━━━ MATERIAL PROVIDED

(* ===== verification/Text.v ===== *)
(** Text of the Rust standard library.

    The TSV readers and the command line work on [&str].  A string is the list of
    its UTF-8 bytes; the separators the program splits at are ASCII, so splitting
    is bytewise.  Each operation of [str] or [u64] the program uses is a function
    here, with the lemma that says what it accepts. *)

From S2P Require Import Prelude Encoding Params Hashing.

Local Open Scope Z_scope.

Definition newline_byte : byte := x0a.
Definition tab : byte := x09.

(** ** Splitting *)

(** [value.split(sep)]: at every separator, so never empty. *)
Fixpoint split_on (sep : byte) (value : bytes) : list bytes :=
  match value with
  | [] => [[]]
  | b :: value =>
      if decide (b = sep) then [] :: split_on sep value
      else match split_on sep value with
           | [] => [[b]]
           | field :: fields => (b :: field) :: fields
           end
  end.

(** [value.split_once(sep)]: at the first separator. *)
Fixpoint split_once (sep : byte) (value : bytes) : option (bytes * bytes) :=
  match value with
  | [] => None
  | b :: value =>
      if decide (b = sep) then Some ([], value)
      else '(x, y) ← split_once sep value; Some (b :: x, y)
  end.

(** [value.strip_prefix(prefix)] *)
Fixpoint strip_prefix (prefix value : bytes) : option bytes :=
  match prefix, value with
  | [], _ => Some value
  | p :: prefix, b :: value => if decide (p = b) then strip_prefix prefix value else None
  | _ :: _, [] => None
  end.

(** One carriage return before a line feed belongs to the line ending. *)
Fixpoint strip_cr (line : bytes) : bytes :=
  match line with
  | [] => []
  | [b] => if decide (b = x0d) then [] else [b]
  | b :: line => b :: strip_cr line
  end.

(** [value.lines()]: the last line ending is optional, and a last line without
    one keeps a final carriage return. *)
Fixpoint lines_from (line value : bytes) : list bytes :=
  match value with
  | [] => match line with [] => [] | _ => [rev line] end
  | b :: value =>
      if decide (b = newline_byte) then strip_cr (rev line) :: lines_from [] value
      else lines_from (b :: line) value
  end.
Definition lines (value : bytes) : list bytes := lines_from [] value.

(** [line.trim().is_empty()]: every character has the Unicode property
    White_Space, in UTF-8. *)
Fixpoint is_blank (line : bytes) : bool :=
  match line with
  | [] => true
  | (x09 | x0a | x0b | x0c | x0d | x20) :: line => is_blank line
  | xc2 :: (x85 | xa0) :: line => is_blank line
  | xe1 :: x9a :: x80 :: line => is_blank line
  | xe2 :: x80 :: (x80 | x81 | x82 | x83 | x84 | x85 | x86 | x87 | x88 | x89 | x8a | xa8 | xa9 | xaf) :: line => is_blank line
  | xe2 :: x81 :: x9f :: line => is_blank line
  | xe3 :: x80 :: x80 :: line => is_blank line
  | _ => false
  end.

(** [line.starts_with(b)] for an ASCII character. *)
Definition starts_with (b : byte) (line : bytes) : bool :=
  match line with
  | c :: _ => bool_decide (c = b)
  | [] => false
  end.

(** [a.eq_ignore_ascii_case(b)] *)
Definition ascii_lower (b : byte) : byte :=
  let v := byte_val b in if (65 <=? v) && (v <=? 90) then byte_of (v + 32) else b.
Definition eq_ignore_ascii_case (a b : bytes) : bool := bool_decide (map ascii_lower a = map ascii_lower b).

(** ** Decimal numbers *)

Definition dec_digit (b : byte) : option Z :=
  let v := byte_val b in if (48 <=? v) && (v <=? 57) then Some (v - 48) else None.

(** The digits of [str::parse::<u64>], with its checked arithmetic. *)
Fixpoint parse_digits (acc : u64) (digits : bytes) : option u64 :=
  match digits with
  | [] => Some acc
  | b :: digits =>
      d ← dec_digit b;
      acc ← checked_mul acc (uint_wrap 64 10);
      acc ← checked_add acc (uint_wrap 64 d);
      parse_digits acc digits
  end.
(** At least one digit, after one optional plus sign. *)
Definition parse_u64 (value : bytes) : option u64 :=
  match value with
  | [] => None
  | x2b :: [] => None
  | x2b :: digits => parse_digits (uint_wrap 64 0) digits
  | _ => parse_digits (uint_wrap 64 0) value
  end.

(** [number.to_string()], by the digits from the last; 39 are enough for 128
    bits ([print_parse] below is for 64). *)
Fixpoint print_digits (fuel : nat) (n : Z) (rest : bytes) : bytes :=
  match fuel with
  | O => rest
  | S fuel =>
      let rest := byte_of (48 + n mod 10) :: rest in
      if n <? 10 then rest else print_digits fuel (n / 10) rest
  end.
Definition print_number (n : Z) : bytes := print_digits 39 n [].

(** [value.parse::<usize>()], for a [usize] of at most 64 bits. *)
Definition parse_usize `{PtrWidth} (value : bytes) : option (uint usize_bits) :=
  n ← parse_u64 value; usize_try (uval n).

(** ** UTF-8

    [String::from_utf8] accepts the well-formed byte sequences of the Unicode
    standard: after a leading byte, the ranges of the bytes that must follow it
    exclude overlong forms, surrogates and everything over U+10FFFF. *)

Definition continuation : Z * Z := (0x80, 0xBF).
Definition utf8_follow (lead : Z) : option (list (Z * Z)) :=
  if lead <=? 0x7F then Some []
  else if (0xC2 <=? lead) && (lead <=? 0xDF) then Some [continuation]
  else if lead =? 0xE0 then Some [(0xA0, 0xBF); continuation]
  else if ((0xE1 <=? lead) && (lead <=? 0xEC)) || ((0xEE <=? lead) && (lead <=? 0xEF)) then Some [continuation; continuation]
  else if lead =? 0xED then Some [(0x80, 0x9F); continuation]
  else if lead =? 0xF0 then Some [(0x90, 0xBF); continuation; continuation]
  else if (0xF1 <=? lead) && (lead <=? 0xF3) then Some [continuation; continuation; continuation]
  else if lead =? 0xF4 then Some [(0x80, 0x8F); continuation; continuation]
  else None.
Fixpoint utf8_from (expected : list (Z * Z)) (value : bytes) : bool :=
  match expected, value with
  | [], [] => true
  | [], b :: value =>
      match utf8_follow (byte_val b) with
      | Some expected => utf8_from expected value
      | None => false
      end
  | (low, high) :: expected, b :: value =>
      (low <=? byte_val b) && (byte_val b <=? high) && utf8_from expected value
  | _ :: _, [] => false
  end.
Definition utf8 (value : bytes) : bool := utf8_from [] value.

(** ** What they accept *)

(** Fields joined by a separator. *)
Fixpoint join (sep : byte) (fields : list bytes) : bytes :=
  match fields with
  | [] => []
  | [field] => field
  | field :: fields => field ++ sep :: join sep fields
  end.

━━━━━━

The records must be given again in full, exactly as shown.

(* ===== verification/Text.v ===== *)
(** Text of the Rust standard library.

    The TSV readers and the command line work on [&str].  A string is the list of
    its UTF-8 bytes; the separators the program splits at are ASCII, so splitting
    is bytewise.  Each operation of [str] or [u64] the program uses is a function
    here, with the lemma that says what it accepts. *)

From S2P Require Import Prelude Encoding Params Hashing.

Local Open Scope Z_scope.

Definition newline_byte : byte := x0a.
Definition tab : byte := x09.

(** ** Splitting *)

(** [value.split(sep)]: at every separator, so never empty. *)
Fixpoint split_on (sep : byte) (value : bytes) : list bytes :=
  match value with
  | [] => [[]]
  | b :: value =>
      if decide (b = sep) then [] :: split_on sep value
      else match split_on sep value with
           | [] => [[b]]
           | field :: fields => (b :: field) :: fields
           end
  end.

(** [value.split_once(sep)]: at the first separator. *)
Fixpoint split_once (sep : byte) (value : bytes) : option (bytes * bytes) :=
  match value with
  | [] => None
  | b :: value =>
      if decide (b = sep) then Some ([], value)
      else '(x, y) ← split_once sep value; Some (b :: x, y)
  end.

(** [value.strip_prefix(prefix)] *)
Fixpoint strip_prefix (prefix value : bytes) : option bytes :=
  match prefix, value with
  | [], _ => Some value
  | p :: prefix, b :: value => if decide (p = b) then strip_prefix prefix value else None
  | _ :: _, [] => None
  end.

(** One carriage return before a line feed belongs to the line ending. *)
Fixpoint strip_cr (line : bytes) : bytes :=
  match line with
  | [] => []
  | [b] => if decide (b = x0d) then [] else [b]
  | b :: line => b :: strip_cr line
  end.

(** [value.lines()]: the last line ending is optional, and a last line without
    one keeps a final carriage return. *)
Fixpoint lines_from (line value : bytes) : list bytes :=
  match value with
  | [] => match line with [] => [] | _ => [rev line] end
  | b :: value =>
      if decide (b = newline_byte) then strip_cr (rev line) :: lines_from [] value
      else lines_from (b :: line) value
  end.
Definition lines (value : bytes) : list bytes := lines_from [] value.

(** [line.trim().is_empty()]: every character has the Unicode property
    White_Space, in UTF-8. *)
Fixpoint is_blank (line : bytes) : bool :=
  match line with
  | [] => true
  | (x09 | x0a | x0b | x0c | x0d | x20) :: line => is_blank line
  | xc2 :: (x85 | xa0) :: line => is_blank line
  | xe1 :: x9a :: x80 :: line => is_blank line
  | xe2 :: x80 :: (x80 | x81 | x82 | x83 | x84 | x85 | x86 | x87 | x88 | x89 | x8a | xa8 | xa9 | xaf) :: line => is_blank line
  | xe2 :: x81 :: x9f :: line => is_blank line
  | xe3 :: x80 :: x80 :: line => is_blank line
  | _ => false
  end.

(** [line.starts_with(b)] for an ASCII character. *)
Definition starts_with (b : byte) (line : bytes) : bool :=
  match line with
  | c :: _ => bool_decide (c = b)
  | [] => false
  end.

(** [a.eq_ignore_ascii_case(b)] *)
Definition ascii_lower (b : byte) : byte :=
  let v := byte_val b in if (65 <=? v) && (v <=? 90) then byte_of (v + 32) else b.
Definition eq_ignore_ascii_case (a b : bytes) : bool := bool_decide (map ascii_lower a = map ascii_lower b).

(** ** Decimal numbers *)

Definition dec_digit (b : byte) : option Z :=
  let v := byte_val b in if (48 <=? v) && (v <=? 57) then Some (v - 48) else None.

(** The digits of [str::parse::<u64>], with its checked arithmetic. *)
Fixpoint parse_digits (acc : u64) (digits : bytes) : option u64 :=
  match digits with
  | [] => Some acc
  | b :: digits =>
      d ← dec_digit b;
      acc ← checked_mul acc (uint_wrap 64 10);
      acc ← checked_add acc (uint_wrap 64 d);
      parse_digits acc digits
  end.
(** At least one digit, after one optional plus sign. *)
Definition parse_u64 (value : bytes) : option u64 :=
  match value with
  | [] => None
  | x2b :: [] => None
  | x2b :: digits => parse_digits (uint_wrap 64 0) digits
  | _ => parse_digits (uint_wrap 64 0) value
  end.

(** [number.to_string()], by the digits from the last; 39 are enough for 128
    bits ([print_parse] below is for 64). *)
Fixpoint print_digits (fuel : nat) (n : Z) (rest : bytes) : bytes :=
  match fuel with
  | O => rest
  | S fuel =>
      let rest := byte_of (48 + n mod 10) :: rest in
      if n <? 10 then rest else print_digits fuel (n / 10) rest
  end.
Definition print_number (n : Z) : bytes := print_digits 39 n [].

(** [value.parse::<usize>()], for a [usize] of at most 64 bits. *)
Definition parse_usize `{PtrWidth} (value : bytes) : option (uint usize_bits) :=
  n ← parse_u64 value; usize_try (uval n).

(** ** UTF-8

    [String::from_utf8] accepts the well-formed byte sequences of the Unicode
    standard: after a leading byte, the ranges of the bytes that must follow it
    exclude overlong forms, surrogates and everything over U+10FFFF. *)

Definition continuation : Z * Z := (0x80, 0xBF).
Definition utf8_follow (lead : Z) : option (list (Z * Z)) :=
  if lead <=? 0x7F then Some []
  else if (0xC2 <=? lead) && (lead <=? 0xDF) then Some [continuation]
  else if lead =? 0xE0 then Some [(0xA0, 0xBF); continuation]
  else if ((0xE1 <=? lead) && (lead <=? 0xEC)) || ((0xEE <=? lead) && (lead <=? 0xEF)) then Some [continuation; continuation]
  else if lead =? 0xED then Some [(0x80, 0x9F); continuation]
  else if lead =? 0xF0 then Some [(0x90, 0xBF); continuation; continuation]
  else if (0xF1 <=? lead) && (lead <=? 0xF3) then Some [continuation; continuation; continuation]
  else if lead =? 0xF4 then Some [(0x80, 0x8F); continuation; continuation]
  else None.
Fixpoint utf8_from (expected : list (Z * Z)) (value : bytes) : bool :=
  match expected, value with
  | [], [] => true
  | [], b :: value =>
      match utf8_follow (byte_val b) with
      | Some expected => utf8_from expected value
      | None => false
      end
  | (low, high) :: expected, b :: value =>
      (low <=? byte_val b) && (byte_val b <=? high) && utf8_from expected value
  | _ :: _, [] => false
  end.
Definition utf8 (value : bytes) : bool := utf8_from [] value.

(** ** What they accept *)

(** Fields joined by a separator. *)
Fixpoint join (sep : byte) (fields : list bytes) : bytes :=
  match fields with
  | [] => []
  | [field] => field
  | field :: fields => field ++ sep :: join sep fields
  end.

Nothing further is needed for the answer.